In an unpublished but widely cited opinion, Oregon Chief Bankruptcy Judge Frank R. Alley, III, ruled that a Chapter 13 plan based, in part on income from a medical marijuana growing operation, did not meet the requirements of 11 USC §1325(a)(3) and could not be confirmed. A Chapter 13 plan, to be approved by the court, must have "been proposed in good faith and not by any means forbidden by law". Judge Alley explained that Oregon law only permitted reimbursement of medical marijuana growers for supplies and utilities. Oregon law prohibits the receipt of compensation in excess of those limited reimbursements. For this reason, receipts that exceed production costs would constitute illegal drug proceeds.

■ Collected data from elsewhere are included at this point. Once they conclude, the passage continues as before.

Lemma no_extension_match prev q ext :
  q <> [] ->
  ext = Text.chars ".txt" \/ ext = Text.chars ".json" ->
  Re.match_at extension_re prev (q ++ ext) = None.
Proof.
  intros Hq Hext.
  destruct (Re.match_at extension_re prev (q ++ ext)) as [n|] eqn:E; [|reflexivity].
  exfalso. apply extension_match in E.
  destruct E as (ext' & tail & Hs & Hext' & Htail).
  apply (f_equal (@rev ascii)) in Hs. rewrite !rev_app_distr in Hs.
  destruct Hext as [->| ->], Hext' as [->| ->], Htail as [->| ->];
    simpl in Hs; inversion Hs as [Hr];
    apply (f_equal (@List.length ascii)) in Hr; rewrite length_rev in Hr;
    destruct q; simpl in Hr; try discriminate; congruence.
Qed.

Lemma sub_extension prev p ext :
  ext = Text.chars ".txt" \/ ext = Text.chars ".json" ->
  Re.sub_from extension_re [] prev 0 (p ++ ext) = p.
Proof.
  intros Hext. revert prev. induction p as [|c p IH]; intros prev.
  - destruct Hext as [->| ->]; reflexivity.
  - simpl app. cbn [Re.sub_from].
    change (c :: p ++ ext) with ((c :: p) ++ ext).
    rewrite (no_extension_match prev (c :: p) ext) by (auto; discriminate).
    simpl app. f_equal. apply IH.
Qed.

Lemma replace_from_no_occurrence old new s :
  Text.occurs old s = false -> Text.replace_from old new 0 s = s.
Proof.
  induction s as [|c s IH]; intros H; [reflexivity|].
  cbn [Text.replace_from]. simpl in H. apply orb_false_elim in H. destruct H as [Hs Ho].
  simpl in Hs. rewrite Hs. f_equal. now apply IH.
Qed.

Lemma replace_from_skip old new l s :
  Text.replace_from old new (List.length l) (l ++ s) = Text.replace_from old new 0 s.
Proof. induction l as [|c l IH]; simpl; [reflexivity | exact IH]. Qed.

Lemma replace_prefix old x :
  old <> EmptyString ->
  Text.contains old x = false ->
  Text.replace old EmptyString (old ++ x) = x.
Proof.
  unfold Text.contains, Text.replace. intros Hne Hx.
  destruct (Text.chars old) as [|o0 o] eqn:Eo.
  - destruct old; [congruence | discriminate].
  - rewrite chars_app, Eo. cbn [app Text.replace_from].
    replace (Text.starts_with (o0 :: o) (o0 :: o ++ Text.chars x)) with true
      by (symmetry; apply (starts_with_app (o0 :: o))).
    cbn [Text.chars list_ascii_of_string app List.length pred].
    rewrite replace_from_skip, replace_from_no_occurrence by exact Hx.
    apply text_chars.
Qed.

Lemma sub_extension_text p ext :
  ext = ".txt" \/ ext = ".json" ->
  Re.sub extension_re EmptyString (p ++ ext) = p.
Proof.
  intros Hext. unfold Re.sub. rewrite chars_app.
  rewrite sub_extension; [apply text_chars|].
  destruct Hext as [->| ->]; auto.
Qed.

(** C9, as the code has it: the normalizer strips a trailing [.txt]
    or [.json] and then applies the first rule that matches, in the
    order [BACK_jy_] prefix, [_better] suffix, [jy_] prefix, none; the
    rule that applies deletes every occurrence of its marker text in
    the name, not only the leading or trailing one.  So
    [BACK_jy_rc108.txt] gives [rc108_BACK], [jy_rc108_better.json]
    gives [rc108_better], [jy_c101.txt] gives [c101] and [c101.txt]
    gives [c101]; a name that two rules match goes by the earlier
    one. *)
Theorem extract_instance_name_rule_order :
  (forall p ext,
      ext = ".txt" \/ ext = ".json" ->
      Re.sub extension_re EmptyString (p ++ ext) = p)
  /\ (forall filename,
         let base_name := Re.sub extension_re EmptyString filename in
         (Text.startswith "BACK_jy_" base_name = true ->
          extract_instance_name filename
          = (Text.replace "BACK_jy_" EmptyString base_name ++ "_BACK")%string)
         /\ (Text.startswith "BACK_jy_" base_name = false ->
             Text.endswith "_better" base_name = true ->
             extract_instance_name filename
             = (Text.replace "_better" EmptyString
                  (Text.replace "jy_" EmptyString base_name) ++ "_better")%string)
         /\ (Text.startswith "BACK_jy_" base_name = false ->
             Text.endswith "_better" base_name = false ->
             Text.startswith "jy_" base_name = true ->
             extract_instance_name filename = Text.replace "jy_" EmptyString base_name)
         /\ (Text.startswith "BACK_jy_" base_name = false ->
             Text.endswith "_better" base_name = false ->
             Text.startswith "jy_" base_name = false ->
             extract_instance_name filename = base_name))
  /\ extract_instance_name "BACK_jy_rc108.txt" = "rc108_BACK"
  /\ extract_instance_name "jy_rc108_better.json" = "rc108_better"
  /\ extract_instance_name "jy_c101.txt" = "c101"
  /\ extract_instance_name "c101.txt" = "c101"
  /\ extract_instance_name "BACK_jy_rc108_better.txt" = "rc108_better_BACK"
  /\ extract_instance_name "jy_a_jy_b.txt" = "a_b".
Proof.
  split; [exact sub_extension_text|]. split.
  - intros filename base_name. unfold extract_instance_name. fold base_name.
    repeat split.
    + intros ->. reflexivity.
    + intros -> ->. reflexivity.
    + intros -> -> ->. reflexivity.
    + intros -> -> ->. reflexivity.
  - repeat split; reflexivity.
Qed.

Lemma extract_instance_name_rule_order_witness :
  extract_instance_name "BACK_jy_rc108_better.txt"
  = (Text.replace "BACK_jy_" EmptyString "BACK_jy_rc108_better" ++ "_BACK")%string.
Proof.
  apply (proj1 (proj1 (proj2 extract_instance_name_rule_order) "BACK_jy_rc108_better.txt")).
  reflexivity.
Defined.

(** C9, as the specification has it, fails on a name that holds a
    marker a second time: its rules strip the prefix or the suffix
    they test for, the code every occurrence.  On the four names of
    the specification the two agree. *)
Lemma normalizer_deletes_inner_markers :
  map normalize_as_stated
    ["BACK_jy_rc108.txt"; "jy_rc108_better.json"; "jy_c101.txt"; "c101.txt"]
  = ["rc108_BACK"; "rc108_better"; "c101"; "c101"]
  /\ normalize_as_stated "jy_a_jy_b.txt" = "a_jy_b"
  /\ extract_instance_name "jy_a_jy_b.txt" = "a_b"
  /\ normalize_as_stated "BACK_jy_a_BACK_jy_b.txt" = "a_BACK_jy_b_BACK"
  /\ extract_instance_name "BACK_jy_a_BACK_jy_b.txt" = "a_b_BACK"
  /\ normalize_as_stated "a_better_b_better.txt" = "a_better_b_better"
  /\ extract_instance_name "a_better_b_better.txt" = "a_b_better"
  /\ extract_instance_name "jy_a_jy_b.txt" <> normalize_as_stated "jy_a_jy_b.txt".
Proof. repeat split; try reflexivity. vm_compute. discriminate. Qed.

(** The name of a standard run file gives back the instance: for an
    instance name [x] in which [jy_] does not occur,
    [jy_<x>.txt] and [jy_<x>.json] are normalised to [x] (unless
    [jy_<x>] ends in [_better], the case of the rule before), and
    [BACK_jy_<x>.txt] and [BACK_jy_<x>.json] to [<x>_BACK]. *)
Theorem standard_file_names (x ext : string) :
  ext = ".txt" \/ ext = ".json" ->
  Text.contains "jy_" x = false ->
  (Text.endswith "_better" ("jy_" ++ x) = false ->
   extract_instance_name ("jy_" ++ x ++ ext) = x)
  /\ extract_instance_name ("BACK_jy_" ++ x ++ ext) = (x ++ "_BACK")%string.
Proof.
  intros Hext Hjy. split.
  - intros Hbetter. unfold extract_instance_name.
    replace ("jy_" ++ x ++ ext)%string with (("jy_" ++ x) ++ ext)%string by reflexivity.
    rewrite (sub_extension_text _ _ Hext).
    replace (Text.startswith "BACK_jy_" ("jy_" ++ x)) with false by reflexivity.
    rewrite Hbetter.
    replace (Text.startswith "jy_" ("jy_" ++ x)) with true
      by (symmetry; unfold Text.startswith; rewrite chars_app; apply starts_with_app).
    apply replace_prefix; [discriminate | exact Hjy].
  - unfold extract_instance_name.
    replace ("BACK_jy_" ++ x ++ ext)%string with (("BACK_jy_" ++ x) ++ ext)%string
      by reflexivity.
    rewrite (sub_extension_text _ _ Hext).
    replace (Text.startswith "BACK_jy_" ("BACK_jy_" ++ x)) with true
      by (symmetry; unfold Text.startswith; rewrite chars_app; apply starts_with_app).
    rewrite replace_prefix; [reflexivity | discriminate |].
    unfold Text.contains in *.
    destruct (Text.occurs (Text.chars "BACK_jy_") (Text.chars x)) eqn:E; [|reflexivity].
    apply (occurs_inside (Text.chars "jy_") (Text.chars "BACK_") []) in E. congruence.
Qed.

Lemma standard_file_names_witness :
  (Text.endswith "_better" ("jy_" ++ "rc108") = false ->
   extract_instance_name ("jy_" ++ "rc108" ++ ".json") = "rc108")
  /\ extract_instance_name ("BACK_jy_" ++ "rc108" ++ ".json") = ("rc108" ++ "_BACK")%string.
Proof.
  apply (standard_file_names "rc108" ".json").
  - right. reflexivity.
  - reflexivity.
Defined.

(* ================================================================= *)
(** ** What is recorded, and the total of the cuts *)

(** A run file is recorded only if its text parses to a JSON object
    with at least one key from which the record can be made: a text
    that parses to a list, a string, a number, [true], [false], [null]
    or the empty object never enters the catalog. *)
Theorem recorded_runs_are_objects
        (dataset_ condition_ file_name content : string) (r : run_record) :
  load_entry dataset_ condition_ (file_name, File (Some content)) = Some r ->
  exists d,
    parse_custom_json content = Ok (JObj d)
    /\ d <> []
    /\ make_record dataset_ condition_ file_name (JObj d) = Ok r.
Proof.
  unfold load_entry, entry_data, read_one_file, file_text.
  destruct (parse_custom_json content) as [data|e]; [|discriminate].
  destruct (truthy data) eqn:Ht; [|discriminate]. cbn [negb].
  destruct (make_record dataset_ condition_ file_name data) as [r0|] eqn:E; [|discriminate].
  intros H. inversion H; subst r0.
  destruct (make_record_inv _ _ _ _ _ E) as (d & table & root & final & objective & time
                                             & total & n & cuts & -> & _).
  exists d. repeat split; auto. intros ->. discriminate.
Qed.

Lemma recorded_runs_are_objects_witness :
  exists d,
    parse_custom_json doc_good = Ok (JObj d)
    /\ d <> []
    /\ make_record "RC1_numCust_25" "normal" "jy_rc101.txt" (JObj d) = Ok record_good.
Proof.
  apply (recorded_runs_are_objects "RC1_numCust_25" "normal" "jy_rc101.txt" doc_good
           record_good).
  vm_compute. reflexivity.
Defined.

Lemma put_not_nil name c cols : put name c cols <> [].
Proof. destruct cols as [|[n0 c0] cols]; simpl; [|destruct (String.eqb name n0)]; discriminate. Qed.

Lemma add_all_zeros n :
  add_all (JNum Num.zero) (repeat (JNum Num.zero) n) = Ok (JNum Num.zero).
Proof. induction n as [|n IH]; [reflexivity|]. simpl. exact IH. Qed.

Lemma fillna0_nans n : fillna0 (nans n) = repeat (JNum Num.zero) n.
Proof. induction n as [|n IH]; [reflexivity|]. simpl. f_equal. exact IH. Qed.

Lemma filter_zeros n :
  filter (fun x => negb (isna x)) (repeat (JNum Num.zero) n) = repeat (JNum Num.zero) n.
Proof. induction n as [|n IH]; [reflexivity|]. simpl. f_equal. exact IH. Qed.

(** A run whose document has no cut information for its iterations
    (no [cuttingPlaneBendInfo] that is a list with one entry for each
    row) has a total of zero cuts, not a missing one. *)
Theorem total_cuts_without_cut_info (data : dict) (t : table) :
  process_iteration_data (JObj data) = Ok t ->
  (forall items, dict_get "cuttingPlaneBendInfo" data = Some (JArr items) ->
                 List.length items <> nrows t) ->
  total_cuts_of t = Ok (JNum Num.zero).
Proof.
  intros H Hcut. simpl in H.
  destruct (iteration_table_inv _ _ H) as [->|(n & core & c & Hlen & Hn & Hcore & Ht & Hc)];
    [reflexivity|].
  assert (Hr : nrows t = n).
  { rewrite Ht. cbn [nrows set_column]. unfold add_cut_columns, add_stage_columns.
    rewrite !nrows_fold_set_column; try reflexivity.
    - now apply add_core_columns_inv in Hcore.
    - intros t0 [stage_name suffix]. reflexivity. }
  assert (Hcol : column "cut_TOT_gen_cut" t = Some (nans n)).
  { rewrite (column_of_table _ _ _ _ _ Ht "cut_TOT_gen_cut" "cuttingPlaneBendInfo"
               "TOT_gen_cut") by (simpl; tauto).
    unfold record_column.
    destruct (dict_get "cuttingPlaneBendInfo" data) as [[| | | |items|]|] eqn:E;
      try reflexivity.
    destruct (Nat.eqb_spec (List.length items) n) as [Hl|Hl]; [|reflexivity].
    exfalso. apply (Hcut items eq_refl). congruence. }
  unfold total_cuts_of. rewrite Hcol.
  assert (He : table_empty t = false).
  { unfold table_empty. rewrite Hr.
    destruct (Nat.eqb_spec n 0); [contradiction|].
    rewrite Ht. cbn [columns set_column orb].
    pose proof (put_not_nil "cumulative_time" c
                  (columns (add_cut_columns data n (add_stage_columns data n core)))) as Hp.
    destruct (put "cumulative_time" c _); [congruence | reflexivity]. }
  rewrite He. cbn [negb]. unfold series_sum.
  rewrite fillna0_nans, filter_zeros.
  destruct n as [|n]; [contradiction|]. simpl. apply add_all_zeros.
Qed.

Federal law is unambiguous in its prohibition against the possession or sale of marijuana. While the current Attorney General may have indicated that the federal government will not take action to disrupt use of medical marijuana in compliance with state law, the US Attorney for Oregon has stated a contrary position. It is clear that deriving income from the production of marijuana remains illegal under Federal statutes currently in force.
There are, of course, practical concerns about an enterprise based on conduct prohibited by federal or state law. The bankruptcy code actually requires a certain level of feasibility in that the court must find the debtor will be able to make all the payments proposed in the Chapter 13 plan. A plan based on growing marijuana for a living, even in part, has an uncertain future.